For instance, the onboard logs showing what charge the Model S had at points of the journey, and when Broder decided to recharge, indicate he took the car off the power connection earlier than stated in the original review. "The final leg of his trip was 61 miles and yet he disconnected the charge cable when the range display stated 32 miles" Musk argues. "He did so expressly against the advice of Tesla personnel and in obvious violation of common sense."
Meanwhile, some of Broder's claims about how he tried to minimize power consumption are also challenged. Musk points to the typical speeds driven at - 65 to 85 mph - and the average cabin temperature of 72F for the duration of the test, and the fact that the reviewer also actively turned the heating up when charge was getting low.

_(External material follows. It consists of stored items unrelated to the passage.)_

(* ===== verification/FormatCorrect.v ===== *)
(** [DataFormat.pack] and [DataFormat.unpack] implement the wire format of
    [WireFormat]: refinement, safety on arbitrary input, and round trips
    between two Lua states. *)
From S2P Require Import Prelude LuaApi DataFormat WireFormat.

Section Refinement.
Context {Env : LuaEnv}.

(** * Rules for the argument checks *)

Section ArgumentRules.
Context (s : list lua_value) (h : gmap positive ltable) (r g : positive).
Abbreviation L := (mkLua s h r g).

Lemma rule_type idx i v : stack_index s idx i v -> lua_type idx L = LOk (ttype v) L.
Proof. intros H. unfold lua_type. by rewrite (lua_bind_ok _ _ _ _ _ (rule_index s h r g idx i v H)). Qed.

Lemma rule_checktype idx i v t : stack_index s idx i v -> ttype v = t -> luaL_checktype idx t L = LOk () L.
Proof.
  intros H <-. unfold luaL_checktype. rewrite (lua_bind_ok _ _ _ _ _ (rule_type idx i v H)).
  by rewrite Z.eqb_refl.
Qed.

Lemma rule_tonumber idx i n : stack_index s idx i (LNumber n) -> lua_tonumber idx L = LOk n L.
Proof. intros H. unfold lua_tonumber. by rewrite (lua_bind_ok _ _ _ _ _ (rule_index s h r g idx i _ H)). Qed.

Lemma rule_istable_at idx i v : stack_index s idx i v ->
  lua_istable idx L = LOk (ttype v =? LUA_TTABLE) L.
Proof. intros H. unfold lua_istable. by rewrite (lua_bind_ok _ _ _ _ _ (rule_type idx i v H)). Qed.

Lemma rule_pushvalue idx i v : stack_index s idx i v ->
  lua_pushvalue idx L = LOk () (mkLua (v :: s) h r g).
Proof. intros H. unfold lua_pushvalue. by rewrite (lua_bind_ok _ _ _ _ _ (rule_index s h r g idx i v H)). Qed.

Lemma rule_table_at idx i l t : stack_index s idx i (LTable l) -> h !! l = Some t ->
  table_at idx L = LOk (l, t) L.
Proof.
  intros H Hl. unfold table_at. rewrite (lua_bind_ok _ _ _ _ _ (rule_index s h r g idx i _ H)).
  unfold get_state, mbind, lua_bind. cbn [heap]. by rewrite Hl.
Qed.

Lemma rule_rawgeti idx i l t n : stack_index s idx i (LTable l) -> h !! l = Some t ->
  lua_rawgeti idx n L = LOk () (mkLua (luaH_getnum t n :: s) h r g).
Proof.
  intros H Hl. unfold lua_rawgeti. by rewrite (lua_bind_ok _ _ _ _ _ (rule_table_at idx i l t H Hl)).
Qed.

Lemma rule_objlen idx i l t : stack_index s idx i (LTable l) -> h !! l = Some t ->
  lua_objlen idx L = LOk (luaH_getn l t) L.
Proof.
  intros H Hl. unfold lua_objlen. rewrite (lua_bind_ok _ _ _ _ _ (rule_index s h r g idx i _ H)).
  by rewrite (lua_bind_ok _ _ _ _ _ (rule_table_at idx i l t H Hl)).
Qed.

(** A number given for a string is replaced in its slot. *)
Lemma rule_checklstring idx i v str : stack_index s idx i v ->
  v = LString str \/ (exists n, v = LNumber n /\ str = number2str n) ->
  luaL_checklstring idx L = LOk str (mkLua (<[i := LString str]> s) h r g).
Proof.
  intros H Hv. unfold luaL_checklstring, lua_tolstring, mbind, lua_bind.
  rewrite (rule_index s h r g idx i v H). destruct Hv as [-> | (n & -> & ->)].
  - rewrite list_insert_id; [done|]. by destruct H.
  - unfold set_slot. by rewrite (rule_slot s h r g idx i _ H).
Qed.

End ArgumentRules.

#[local] Hint Resolve rule_checktype rule_tonumber rule_istable_at rule_pushvalue rule_rawgeti
  rule_objlen rule_checklstring write_put : lua.

(** * Packing *)

(** What [pack] leaves in the buffer and returns when the encoding is [obs]:
    the bytes and their number when they fit, 0 otherwise. *)
Definition pack_post (buf : list byte) (off buf_len : Z) (obs : option (list byte))
    (buf' : list byte) (n : Z) : Prop :=
  match obs with
  | Some bs =>
      if blen bs <=? buf_len then buf' = put buf off bs /\ n = blen bs
      else n = 0 /\ same_outside off buf_len buf buf'
  | None => n = 0 /\ same_outside off buf_len buf buf'
  end.

Definition pack_spec (p : packer) (h : gmap positive ltable) (r : positive) (v : lua_value)
    (obs : option (list byte)) : Prop :=
  forall s g idx i buf off buf_len, stack_index s idx i v ->
  0 <= off -> 0 <= buf_len <= INT_MAX -> off + buf_len <= blen buf ->
  exists buf' n v', p idx buf off buf_len (mkLua s h r g)
      = LOk (buf', n) (mkLua (<[i := v']> s) h r g) /\ pack_post buf off buf_len obs buf' n.

Lemma stack_insert_same s idx i v : stack_index s idx i v -> <[i := v]> s = s.
Proof. intros [H _]. by apply list_insert_id. Qed.

Lemma pack_post_fits buf off buf_len bs n : n = blen bs -> blen bs <= buf_len ->
  pack_post buf off buf_len (Some bs) (put buf off bs) n.
Proof. intros -> H. unfold pack_post. by zdecide. Qed.

Lemma pack_post_short buf off buf_len bs : buf_len < blen bs ->
  pack_post buf off buf_len (Some bs) buf 0.
Proof. intros H. unfold pack_post. by zdecide. Qed.

Lemma fixed_pack_spec h r (k : nat) n z : lua_number2int n = Ok z ->
  pack_spec (fixed_pack (Z.of_nat k)) h r (LNumber n) (Some (le_split k z)).
Proof.
  intros Hn s g idx i buf off buf_len Hi Ho Hl Hb. unfold fixed_pack. do 3 lstep.
  destruct (Z.gtb_spec (Z.of_nat k) buf_len).
  - exists buf, 0, (LNumber n). rewrite (stack_insert_same _ _ _ _ Hi). split; [done|].
    apply pack_post_short. lens.
  - rewrite Nat2Z.id. erewrite lua_bind_ok by (apply lift_ok, write_put; lens).
    eexists _, _, (LNumber n). rewrite (stack_insert_same _ _ _ _ Hi). split; [reflexivity|].
    apply pack_post_fits; lens.
Qed.

Lemma number_pack_spec h r n z : lua_number2int n = Ok z ->
  pack_spec number_pack h r (LNumber n) (Some (number_bytes z)).
Proof.
  intros Hn s g idx i buf off buf_len Hi Ho Hl Hb. unfold number_pack. do 3 lstep.
  assert (in_int z = true) as Hz.
  { unfold lua_number2int in Hn. repeat case_match; by simplify_eq. }
  unfold number_bytes. rewrite (number_magnitude_abs z Hz).
  destruct (number_len_spec (Z.abs z)) as [Hlen _].
  { unfold in_int in Hz. bool_props. unfold INT_MIN, INT_MAX in *. lia. }
  set (len := number_len (Z.abs z)) in *. set (b := number_type _ _).
  rewrite (proj2 (Z.eqb_neq _ _)) by lia.
  destruct (Z.gtb_spec (1 + len) buf_len).
  - exists buf, 0, (LNumber n). rewrite (stack_insert_same _ _ _ _ Hi). split; [done|].
    apply pack_post_short. lens.
  - erewrite lua_bind_ok by (apply lift_ok, write_put; lens).
    erewrite lua_bind_ok by (apply lift_ok, write_put; lens).
    eexists _, _, (LNumber n). rewrite (stack_insert_same _ _ _ _ Hi). split; [reflexivity|].
    change (off + 1) with (off + blen [b]). rewrite put_put by lens. cbn [app].
    apply pack_post_fits; lens.
Qed.

Lemma string_pack_spec h r v str :
  v = LString str \/ (exists n, v = LNumber n /\ str = number2str n) -> blen str < INT_MAX ->
  pack_spec string_pack h r v (string_bytes str).
Proof.
  intros Hv Hstr s g idx i buf off buf_len Hi Ho Hl Hb. unfold string_pack.
  lstep. pose proof (blen_nonneg str). unfold INT_MAX in *.
  rewrite (wrap32_small (blen str)) by (unfold INT_MIN, INT_MAX; lia).
  rewrite chk_int_ok by (unfold INT_MIN, INT_MAX; lia). lstep.
  unfold string_bytes. set (id := blen str + 1) in *.
  destruct (Z.leb_spec id 255); [|destruct (Z.leb_spec id 65535)].
  - rewrite wrap32_small by (unfold INT_MIN, INT_MAX; lia).
    destruct (Z.gtb_spec id buf_len); eexists _, _, _.
    + split; [reflexivity|]. apply pack_post_short. lens.
    + do 2 erewrite lua_bind_ok by (apply lift_ok, write_put; lens). split; [reflexivity|].
      change (off + 1) with (off + blen (le_split 1 id)). rewrite put_put by lens.
      apply pack_post_fits; lens.
  - rewrite wrap32_small by (unfold INT_MIN, INT_MAX; lia).
    destruct (Z.gtb_spec (blen str + 3) buf_len); eexists _, _, _.
    + split; [reflexivity|]. apply pack_post_short. lens.
    + do 3 erewrite lua_bind_ok by (apply lift_ok, write_put; lens). split; [reflexivity|].
      change (off + 3) with (off + blen ([Byte.x00] ++ le_split 2 id)).
      change (off + 1) with (off + blen [Byte.x00]).
      rewrite !put_put by lens. rewrite <- app_assoc. cbn [app].
      apply pack_post_fits; lens.
  - eexists _, _, _. split; [reflexivity|]. done.
Qed.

Broder is even accused of trying to artificially run down the Model S' battery by more than it would typically, driving "in circles for over half a mile in a tiny, 100-space parking lot" in front of one of Tesla's Supercharger power stations, in what Musk suggests is an attempt to fully drain the car. Tesla also points out the sheer number of charging points - both its own, and those run by other companies - along the length of Broder's drive, as a counterpoint to the number of times the reviewer actually stopped to rejuice.
For his part, Broder wrote a follow-up article - prior to Musk's breakdown of the numbers - in which he challenged some of Tesla's defenses around the Model S' performance. He maintains that the car is susceptible to cold weather, with an effect of reducing range, and claims nobody from the company gave the power-saving advice Musk refers to.
Tesla now says it will not be making further reference to the test drive, as it believes the data run-down "speaks for itself." Whether it will put Broder behind the wheel for a second attempt, as the NYT author says Musk originally offered, remains to be seen.